[[ Entries supplied open ]]

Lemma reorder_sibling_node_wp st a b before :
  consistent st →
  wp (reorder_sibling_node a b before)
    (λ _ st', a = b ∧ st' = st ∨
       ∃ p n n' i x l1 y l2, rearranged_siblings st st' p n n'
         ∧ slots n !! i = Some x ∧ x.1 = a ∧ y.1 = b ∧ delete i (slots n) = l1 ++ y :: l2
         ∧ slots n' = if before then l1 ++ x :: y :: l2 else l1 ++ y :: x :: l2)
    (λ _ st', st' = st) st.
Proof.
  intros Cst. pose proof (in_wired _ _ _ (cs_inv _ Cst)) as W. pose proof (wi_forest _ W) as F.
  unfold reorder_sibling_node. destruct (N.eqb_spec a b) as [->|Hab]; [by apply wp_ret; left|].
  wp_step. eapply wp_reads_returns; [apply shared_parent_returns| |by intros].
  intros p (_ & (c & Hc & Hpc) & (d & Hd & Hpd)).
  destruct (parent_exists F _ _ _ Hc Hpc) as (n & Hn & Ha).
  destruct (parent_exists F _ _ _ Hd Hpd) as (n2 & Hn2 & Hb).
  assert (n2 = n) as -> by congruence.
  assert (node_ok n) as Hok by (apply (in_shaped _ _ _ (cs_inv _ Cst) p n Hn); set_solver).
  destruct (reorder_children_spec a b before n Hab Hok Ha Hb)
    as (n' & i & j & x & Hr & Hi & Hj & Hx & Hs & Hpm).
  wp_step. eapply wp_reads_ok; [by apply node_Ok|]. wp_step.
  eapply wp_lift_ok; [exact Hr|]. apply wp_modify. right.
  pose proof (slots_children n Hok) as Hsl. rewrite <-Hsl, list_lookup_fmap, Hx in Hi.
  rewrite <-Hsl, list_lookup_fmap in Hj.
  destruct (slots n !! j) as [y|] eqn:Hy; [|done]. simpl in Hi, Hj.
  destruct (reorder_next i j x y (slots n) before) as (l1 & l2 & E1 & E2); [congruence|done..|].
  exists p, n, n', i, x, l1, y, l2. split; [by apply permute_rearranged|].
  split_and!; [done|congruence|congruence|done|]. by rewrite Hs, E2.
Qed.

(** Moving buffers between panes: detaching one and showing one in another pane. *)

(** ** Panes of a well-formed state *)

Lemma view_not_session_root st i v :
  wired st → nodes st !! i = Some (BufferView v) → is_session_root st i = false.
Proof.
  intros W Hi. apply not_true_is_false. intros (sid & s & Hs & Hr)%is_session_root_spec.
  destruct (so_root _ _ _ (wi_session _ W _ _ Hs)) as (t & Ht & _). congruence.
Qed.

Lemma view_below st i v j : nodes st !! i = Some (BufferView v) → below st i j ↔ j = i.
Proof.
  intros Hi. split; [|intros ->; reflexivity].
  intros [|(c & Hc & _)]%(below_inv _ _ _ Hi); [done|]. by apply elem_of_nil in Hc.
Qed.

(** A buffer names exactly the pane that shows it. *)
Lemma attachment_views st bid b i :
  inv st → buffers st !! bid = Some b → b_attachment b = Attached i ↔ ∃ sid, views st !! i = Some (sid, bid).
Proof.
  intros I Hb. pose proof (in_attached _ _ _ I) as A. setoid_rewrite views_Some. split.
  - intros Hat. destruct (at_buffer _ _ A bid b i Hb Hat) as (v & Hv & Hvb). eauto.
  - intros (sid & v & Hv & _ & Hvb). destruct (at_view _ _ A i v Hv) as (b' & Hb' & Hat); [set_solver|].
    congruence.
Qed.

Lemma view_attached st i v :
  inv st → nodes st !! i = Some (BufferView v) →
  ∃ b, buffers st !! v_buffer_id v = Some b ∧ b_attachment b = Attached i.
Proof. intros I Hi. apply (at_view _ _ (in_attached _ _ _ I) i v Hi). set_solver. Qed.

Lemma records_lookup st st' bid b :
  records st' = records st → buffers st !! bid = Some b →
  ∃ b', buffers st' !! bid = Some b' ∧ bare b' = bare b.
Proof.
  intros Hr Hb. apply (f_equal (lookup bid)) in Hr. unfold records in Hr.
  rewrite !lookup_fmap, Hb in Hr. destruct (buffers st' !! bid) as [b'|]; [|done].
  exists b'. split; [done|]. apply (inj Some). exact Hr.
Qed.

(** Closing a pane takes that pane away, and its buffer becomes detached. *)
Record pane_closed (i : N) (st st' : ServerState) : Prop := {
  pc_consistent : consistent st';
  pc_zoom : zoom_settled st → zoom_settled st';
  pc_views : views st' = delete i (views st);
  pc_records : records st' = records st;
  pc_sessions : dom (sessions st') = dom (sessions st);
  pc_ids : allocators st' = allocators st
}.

[[ Entries supplied closed ]]

## Instructions for the task
Look above and return each line of the records exactly, from the very first through the line with "wp_step. eapply wp_reads_returns;", both included.

## Exercise response
Lemma reorder_sibling_node_wp st a b before :
  consistent st →
  wp (reorder_sibling_node a b before)
    (λ _ st', a = b ∧ st' = st ∨
       ∃ p n n' i x l1 y l2, rearranged_siblings st st' p n n'
         ∧ slots n !! i = Some x ∧ x.1 = a ∧ y.1 = b ∧ delete i (slots n) = l1 ++ y :: l2
         ∧ slots n' = if before then l1 ++ x :: y :: l2 else l1 ++ y :: x :: l2)
    (λ _ st', st' = st) st.
Proof.
  intros Cst. pose proof (in_wired _ _ _ (cs_inv _ Cst)) as W. pose proof (wi_forest _ W) as F.
  unfold reorder_sibling_node. destruct (N.eqb_spec a b) as [->|Hab]; [by apply wp_ret; left|].
  wp_step. eapply wp_reads_returns; [apply shared_parent_returns| |by intros].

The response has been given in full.